I wouldn’t say I’m prejudiced against psychiatrists so much as the system under which American psychiatrists operate (namely, their education). How many [American] medical schools teach statistics/research methods beyond what you would find in a bachelor’s or maybe master’s program? From what I’ve seen, very few (unless students are actively seeking that out on their own through electives). And I think that’s a major issue.

Considering PhDs have enough trouble understanding pretty simple concepts like statistical significance, I’d be surprised if MD’s were any better given they have even less training.

Fair enough. I do think that most people have difficult with statistical concepts. PhDs too. 

Loads of American psychiatrists still think depression is a medical problems stemming from a chemical imbalance.

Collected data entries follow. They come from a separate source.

(* ===== verification/Storage.v ===== *)
(** * The storage engine: write-ahead log and in-memory table

    crates/ciphra-storage/src/lib.rs.  [Storage] is the ordered map plus the
    bytes of [ciphra.wal]; each operation takes the outcome of its file write
    as an argument ([IoOutcome]), so that failed and torn writes are part of
    the model.  A crash is an append cut after any number of bytes. *)

From S2P Require Import Prelude BTree Crc32.

(** ** Record format *)

Definition OP_PUT : byte := Byte.x01.
Definition OP_DELETE : byte := Byte.x02.
Definition OP_BATCH : byte := Byte.x03.

(** [(u8, Vec<u8>, Vec<u8>)] *)
Abbreviation entry := (byte * bytes * bytes)%type.

Inductive StorageError : Type :=
| StorageIo
| StorageCorrupt (message : bytes).

(** [enum Record] *)
Inductive WalRecord : Type :=
| Single (op : byte) (key value : bytes)
| BatchRec (entries : list entry).

Definition encode_entry (e : entry) : bytes :=
  let '(op, key, value) := e in
  [op] ++ le_bytes 4 (Z.of_nat (length key)) ++ key
       ++ le_bytes 4 (Z.of_nat (length value)) ++ value.

(** The common tail of both encoders: checksum, length, payload. *)
Definition frame (payload : bytes) : bytes :=
  le_bytes 4 (crc32 payload) ++ le_bytes 4 (Z.of_nat (length payload)) ++ payload.

Definition encode_record (op : byte) (key value : bytes) : bytes :=
  frame (encode_entry (op, key, value)).

Definition encode_batch_record (entries : list entry) : bytes :=
  frame ([OP_BATCH] ++ le_bytes 4 (Z.of_nat (length entries))
         ++ concat (map encode_entry entries)).

Definition decode_entry (buf : bytes) : option (entry * nat) :=
  if (length buf <? 9)%nat then None
  else
    op ← head buf;
    let key_len := Z.to_nat (from_le (slice 1 5 buf)) in
    let vstart := (5 + key_len)%nat in
    if (length buf <? vstart + 4)%nat then None
    else
      let key := slice 5 vstart buf in
      let value_len := Z.to_nat (from_le (slice vstart (vstart + 4) buf)) in
      let fin := (vstart + 4 + value_len)%nat in
      if (length buf <? fin)%nat then None
      else
        let value := slice (vstart + 4) fin buf in
        Some ((op, key, value), fin).

(** [for _ in 0..count { ... decode_entry(&payload[pos..])? ... }] *)
Fixpoint decode_entries (count : nat) (payload : bytes) (pos : nat)
  : option (list entry * nat) :=
  match count with
  | O => Some ([], pos)
  | S count' =>
      '(e, advanced) ← decode_entry (drop pos payload);
      '(es, pos') ← decode_entries count' payload (pos + advanced);
      Some (e :: es, pos')
  end.

Definition decode_payload (payload : bytes) : option WalRecord :=
  if decide (head payload = Some OP_BATCH) then
    let count := Z.to_nat (from_le (slice 1 5 payload)) in
    '(entries, pos) ← decode_entries count payload 5;
    if (pos =? length payload)%nat then Some (BatchRec entries) else None
  else
    '((op, key, value), advanced) ← decode_entry payload;
    if (advanced =? length payload)%nat then Some (Single op key value) else None.

Definition decode_record (buf : bytes) : option (nat * WalRecord) :=
  if (length buf <? 8)%nat then None
  else
    let crc := from_le (slice 0 4 buf) in
    let payload_len := Z.to_nat (from_le (slice 4 8 buf)) in
    if ((length buf <? 8 + payload_len) || (payload_len <? 5))%nat then None
    else
      let payload := slice 8 (8 + payload_len) buf in
      if negb (crc32 payload =? crc) then None
      else
        let consumed := (8 + payload_len)%nat in
        r ← decode_payload payload; Some (consumed, r).

(** ** State and operations *)

Abbreviation table := (gmap bytes bytes).

Record Storage : Type := mkStorage { st_map : table; st_wal : bytes }.

(** Outcome of [write_all] followed by [sync_data] on the log. *)
Inductive IoOutcome : Type :=
| IoOk
| IoShortWrite (n : nat)   (** error after [n] bytes reached the file *)
| IoSyncFailed.            (** all bytes written, [sync_data] failed *)

Definition apply_op (m : table) (op : byte) (key value : bytes) : bool * table :=
  if decide (op = OP_PUT) then (true, <[key := value]> m)
  else if decide (op = OP_DELETE) then (true, delete key m)
  else (false, m).

Definition apply_entry (m : table) (e : entry) : table :=
  let '(op, key, value) := e in (apply_op m op key value).2.

Definition apply_entries (m : table) (es : list entry) : table :=
  fold_left apply_entry es m.

(** The replay loop of [open]; each record consumes at least 13 bytes, so
    [length buf] iterations suffice (lemma [replay_fuel]). *)
Fixpoint storage_replay (fuel : nat) (buf : bytes) (m : table) (pos : nat) : table * nat :=
  match fuel with
  | O => (m, pos)
  | S fuel' =>
      if (pos <? length buf)%nat then
        match decode_record (drop pos buf) with
        | Some (consumed, Single op key value) =>
            let '(known, m') := apply_op m op key value in
            if known then storage_replay fuel' buf m' (pos + consumed) else (m, pos)
        | Some (consumed, BatchRec entries) =>
            storage_replay fuel' buf (apply_entries m entries) (pos + consumed)
        | None => (m, pos)
        end
      else (m, pos)
  end.

(** [Storage::open] on a directory whose log holds [buf] (empty when the file
    is created): replay, then [set_len(pos)] when the tail is torn. *)
Definition storage_open (buf : bytes) : Storage :=
  let '(m, pos) := storage_replay (length buf) buf ∅ 0 in
  mkStorage m (if (pos <? length buf)%nat then take pos buf else buf).

(** [write_all] + [sync_data] appended to the log. *)
Definition append_wal (io : IoOutcome) (s : Storage) (rec : bytes)
  : result StorageError unit * Storage :=
  match io with
  | IoOk => (Ok tt, mkStorage (st_map s) (st_wal s ++ rec))
  | IoShortWrite n => (Err StorageIo, mkStorage (st_map s) (st_wal s ++ take n rec))
  | IoSyncFailed => (Err StorageIo, mkStorage (st_map s) (st_wal s ++ rec))
  end.

Definition storage_append (io : IoOutcome) (s : Storage) (op : byte) (key value : bytes) :=
  append_wal io s (encode_record op key value).

(** Continue with the in-memory update only when the append succeeded. *)
Definition then_apply (r : result StorageError unit * Storage) (f : table → table)
  : result StorageError unit * Storage :=
  match r with
  | (Ok _, s) => (Ok tt, mkStorage (f (st_map s)) (st_wal s))
  | (Err e, s) => (Err e, s)
  end.

Definition storage_put (io : IoOutcome) (s : Storage) (key value : bytes) :=
  then_apply (storage_append io s OP_PUT key value) (λ m, <[key := value]> m).

Definition storage_delete (io : IoOutcome) (s : Storage) (key : bytes) :=
  then_apply (storage_append io s OP_DELETE key []) (λ m, base.delete key m).

(** [struct Batch] and its methods. *)
Record Batch : Type := mkBatch { entries : list entry }.
Definition batch_new : Batch := mkBatch [].
Definition batch_put (b : Batch) (key value : bytes) : Batch :=
  mkBatch (entries b ++ [(OP_PUT, key, value)]).
Definition batch_delete (b : Batch) (key : bytes) : Batch :=
  mkBatch (entries b ++ [(OP_DELETE, key, [])]).
Definition batch_is_empty (b : Batch) : bool :=
  match entries b with [] => true | _ => false end.
Definition batch_len (b : Batch) : nat := length (entries b).
(** [Batch::entries]: [(is_delete, key, value)]. *)
Definition batch_entries (b : Batch) : list (bool * bytes * bytes) :=
  map (λ '(op, key, value), (bool_decide (op = OP_DELETE), key, value)) (entries b).

Definition storage_commit (io : IoOutcome) (s : Storage) (b : Batch)
  : result StorageError unit * Storage :=
  match entries b with
  | [] => (Ok tt, s)
  | [(op, key, value)] =>
      then_apply (storage_append io s op key value) (λ m, (apply_op m op key value).2)
  | es => then_apply (append_wal io s (encode_batch_record es)) (λ m, apply_entries m es)
  end.

Definition storage_get (s : Storage) (key : bytes) : option bytes := st_map s !! key.
Definition storage_scan_prefix (s : Storage) (prefix : bytes) : list (bytes * bytes) :=
  scan_range prefix (btree_iter (st_map s)).
Definition storage_len (s : Storage) : nat := size (st_map s).
Definition storage_is_empty (s : Storage) : bool := (size (st_map s) =? 0)%nat.
Definition storage_dump (s : Storage) : list (bytes * bytes) := btree_iter (st_map s).

(** [write_snapshot]: the bytes of the snapshot file. *)
Definition write_snapshot (pairs : list (bytes * bytes)) : bytes :=
  concat (map (λ '(k, v), encode_record OP_PUT k v) pairs).
Definition snapshot_to (s : Storage) : bytes := write_snapshot (btree_iter (st_map s)).

(** [compact]: the log is rebuilt in a scratch file and renamed over the live
    one; any failure before the rename leaves the log as it was. *)
Definition storage_compact (ok_until_rename : bool) (s : Storage)
  : result StorageError unit * Storage :=
  if ok_until_rename
  then (Ok tt, mkStorage (st_map s) (write_snapshot (btree_iter (st_map s))))
  else (Err StorageIo, s).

I’m not in the US, so I don’t know, but do you have evidence for this? I actually wonder what %age of psychiatrists think that about depression and how it varies by age/when they were trained/where they were trained, etc. 

And that might be heavily due to the pharmaceutical companies stressing that idea.


Further, why aren’t they being taught about psychological treatments? Why aren’t they being taught, “hey psychological treatments are better long-term and pose less risk of adverse effects”? Or are they and they are just neglecting it? Either way, it’s a problem either within their education or within them, depending on the source.

Power. Capitalism. Inertia. Influence of pharmaceutical industry. I generally always tend to put way more blame on institutions than on individuals. 

(Disclaimer: I do not deny the distinct possibility that the individuals they are seeing simply cannot afford psychological treatment, though typically if you have insurance that would cover psychatric drugs then they often cover ~8-16 sessions of therapy, sometimes more.)

In Ontario, psychiatrists are covered by government insurance. I’ve paid nothing out of pocket. Psychologists are not. (I don’t agree with this, and don’t think it should be the case, but that’s how it is right now.) 

I don’t think the long-term data would support the idea that most any psychotropic drug is “safe” long-term. Even SSRIs. Maybe safer than others, but I would be hesitant to label it safe.

Well, we don’t have sufficiently long-term data, do we? But certainly safer than benzos and antipsychotics.